▸ INFORMATION SUPPLIED
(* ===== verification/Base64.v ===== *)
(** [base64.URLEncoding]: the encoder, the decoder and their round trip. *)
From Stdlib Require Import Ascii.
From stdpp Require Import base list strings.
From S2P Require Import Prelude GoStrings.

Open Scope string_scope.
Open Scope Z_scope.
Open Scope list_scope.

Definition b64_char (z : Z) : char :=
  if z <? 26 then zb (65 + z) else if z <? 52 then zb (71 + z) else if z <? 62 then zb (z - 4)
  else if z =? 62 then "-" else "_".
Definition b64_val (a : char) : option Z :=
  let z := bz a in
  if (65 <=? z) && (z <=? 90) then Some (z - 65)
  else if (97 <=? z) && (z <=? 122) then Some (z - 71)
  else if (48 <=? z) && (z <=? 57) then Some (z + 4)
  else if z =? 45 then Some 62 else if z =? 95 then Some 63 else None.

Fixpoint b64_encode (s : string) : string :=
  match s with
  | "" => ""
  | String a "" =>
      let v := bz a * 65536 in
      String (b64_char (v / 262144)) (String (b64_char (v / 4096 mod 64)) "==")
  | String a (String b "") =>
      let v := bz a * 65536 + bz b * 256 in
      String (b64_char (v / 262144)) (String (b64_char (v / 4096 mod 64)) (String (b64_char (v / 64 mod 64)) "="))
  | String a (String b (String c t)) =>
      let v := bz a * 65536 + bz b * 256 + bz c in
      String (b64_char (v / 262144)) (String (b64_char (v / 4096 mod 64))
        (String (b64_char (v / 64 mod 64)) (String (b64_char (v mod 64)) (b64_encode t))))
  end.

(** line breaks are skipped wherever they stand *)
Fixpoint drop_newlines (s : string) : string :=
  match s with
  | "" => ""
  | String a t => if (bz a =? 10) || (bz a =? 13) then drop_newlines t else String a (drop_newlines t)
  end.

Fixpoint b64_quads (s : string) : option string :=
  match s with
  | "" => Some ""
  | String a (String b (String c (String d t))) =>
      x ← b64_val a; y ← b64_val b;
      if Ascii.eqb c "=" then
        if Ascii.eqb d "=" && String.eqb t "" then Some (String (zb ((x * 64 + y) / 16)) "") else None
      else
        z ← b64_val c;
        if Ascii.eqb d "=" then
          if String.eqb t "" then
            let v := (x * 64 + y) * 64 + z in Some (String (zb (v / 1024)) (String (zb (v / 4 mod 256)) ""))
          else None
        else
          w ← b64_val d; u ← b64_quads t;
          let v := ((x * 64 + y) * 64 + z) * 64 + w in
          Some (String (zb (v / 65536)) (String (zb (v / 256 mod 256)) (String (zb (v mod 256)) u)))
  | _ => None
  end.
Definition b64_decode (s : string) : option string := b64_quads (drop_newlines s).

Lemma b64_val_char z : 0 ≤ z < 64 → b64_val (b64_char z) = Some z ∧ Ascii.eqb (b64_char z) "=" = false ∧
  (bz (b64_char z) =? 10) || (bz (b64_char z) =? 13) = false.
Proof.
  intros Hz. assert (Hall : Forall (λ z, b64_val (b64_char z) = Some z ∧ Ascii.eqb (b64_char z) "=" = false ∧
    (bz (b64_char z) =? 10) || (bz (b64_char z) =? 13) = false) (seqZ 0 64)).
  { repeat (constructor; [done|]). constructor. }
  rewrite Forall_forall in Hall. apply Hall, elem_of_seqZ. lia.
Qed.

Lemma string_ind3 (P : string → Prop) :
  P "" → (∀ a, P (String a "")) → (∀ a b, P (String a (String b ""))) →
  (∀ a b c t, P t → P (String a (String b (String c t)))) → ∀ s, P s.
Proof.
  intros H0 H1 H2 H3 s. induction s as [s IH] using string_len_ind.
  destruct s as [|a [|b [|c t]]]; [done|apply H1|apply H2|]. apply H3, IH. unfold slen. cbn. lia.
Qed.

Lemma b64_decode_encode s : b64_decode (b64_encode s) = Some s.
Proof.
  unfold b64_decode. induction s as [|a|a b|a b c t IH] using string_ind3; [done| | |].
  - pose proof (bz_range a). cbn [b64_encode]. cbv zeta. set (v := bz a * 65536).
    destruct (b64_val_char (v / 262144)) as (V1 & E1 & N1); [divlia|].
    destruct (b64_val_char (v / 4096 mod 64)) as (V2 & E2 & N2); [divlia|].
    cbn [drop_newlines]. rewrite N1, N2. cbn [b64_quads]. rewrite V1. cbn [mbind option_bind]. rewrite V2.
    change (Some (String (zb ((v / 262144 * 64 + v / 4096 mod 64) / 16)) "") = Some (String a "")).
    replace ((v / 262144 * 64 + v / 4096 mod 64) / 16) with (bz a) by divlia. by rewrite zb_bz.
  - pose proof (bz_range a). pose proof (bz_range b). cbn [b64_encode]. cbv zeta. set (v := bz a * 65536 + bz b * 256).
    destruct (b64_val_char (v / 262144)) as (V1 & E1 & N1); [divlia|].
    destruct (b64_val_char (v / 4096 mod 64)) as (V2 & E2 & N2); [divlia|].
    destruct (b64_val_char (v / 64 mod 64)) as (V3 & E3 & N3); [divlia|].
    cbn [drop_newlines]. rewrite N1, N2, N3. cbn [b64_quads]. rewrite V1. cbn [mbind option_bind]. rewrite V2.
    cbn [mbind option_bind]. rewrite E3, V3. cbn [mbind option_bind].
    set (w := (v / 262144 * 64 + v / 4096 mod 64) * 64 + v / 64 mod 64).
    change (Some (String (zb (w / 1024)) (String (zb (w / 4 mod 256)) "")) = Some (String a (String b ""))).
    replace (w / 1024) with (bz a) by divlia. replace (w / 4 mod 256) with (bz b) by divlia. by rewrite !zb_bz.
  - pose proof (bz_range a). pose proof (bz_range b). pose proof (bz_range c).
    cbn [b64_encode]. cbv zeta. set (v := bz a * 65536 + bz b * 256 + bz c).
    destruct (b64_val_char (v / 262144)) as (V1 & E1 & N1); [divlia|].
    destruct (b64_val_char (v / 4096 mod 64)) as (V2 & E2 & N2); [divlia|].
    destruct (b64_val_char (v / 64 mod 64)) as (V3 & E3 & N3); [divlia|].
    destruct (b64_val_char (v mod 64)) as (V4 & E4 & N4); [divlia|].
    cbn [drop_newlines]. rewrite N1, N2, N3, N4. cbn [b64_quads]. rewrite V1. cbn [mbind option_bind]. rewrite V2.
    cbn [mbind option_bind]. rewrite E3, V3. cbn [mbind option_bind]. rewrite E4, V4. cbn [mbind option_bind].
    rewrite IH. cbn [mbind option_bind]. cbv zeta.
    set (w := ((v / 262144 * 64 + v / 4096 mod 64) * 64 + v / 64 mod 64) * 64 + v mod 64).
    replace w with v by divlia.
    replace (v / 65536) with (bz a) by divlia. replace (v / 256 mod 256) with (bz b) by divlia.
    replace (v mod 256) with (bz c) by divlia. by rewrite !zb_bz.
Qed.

▸ PROBLEM TO WORK ON
Output only the lines from the top of the entries through the one holding "256 + bz c in", copied exactly.

▸ WRITTEN SOLUTION
(* ===== verification/Base64.v ===== *)
(** [base64.URLEncoding]: the encoder, the decoder and their round trip. *)
From Stdlib Require Import Ascii.
From stdpp Require Import base list strings.
From S2P Require Import Prelude GoStrings.

Open Scope string_scope.
Open Scope Z_scope.
Open Scope list_scope.

Definition b64_char (z : Z) : char :=
  if z <? 26 then zb (65 + z) else if z <? 52 then zb (71 + z) else if z <? 62 then zb (z - 4)
  else if z =? 62 then "-" else "_".
Definition b64_val (a : char) : option Z :=
  let z := bz a in
  if (65 <=? z) && (z <=? 90) then Some (z - 65)
  else if (97 <=? z) && (z <=? 122) then Some (z - 71)
  else if (48 <=? z) && (z <=? 57) then Some (z + 4)
  else if z =? 45 then Some 62 else if z =? 95 then Some 63 else None.

Fixpoint b64_encode (s : string) : string :=
  match s with
  | "" => ""
  | String a "" =>
      let v := bz a * 65536 in
      String (b64_char (v / 262144)) (String (b64_char (v / 4096 mod 64)) "==")
  | String a (String b "") =>
      let v := bz a * 65536 + bz b * 256 in
      String (b64_char (v / 262144)) (String (b64_char (v / 4096 mod 64)) (String (b64_char (v / 64 mod 64)) "="))
  | String a (String b (String c t)) =>
      let v := bz a * 65536 + bz b * 256 + bz c in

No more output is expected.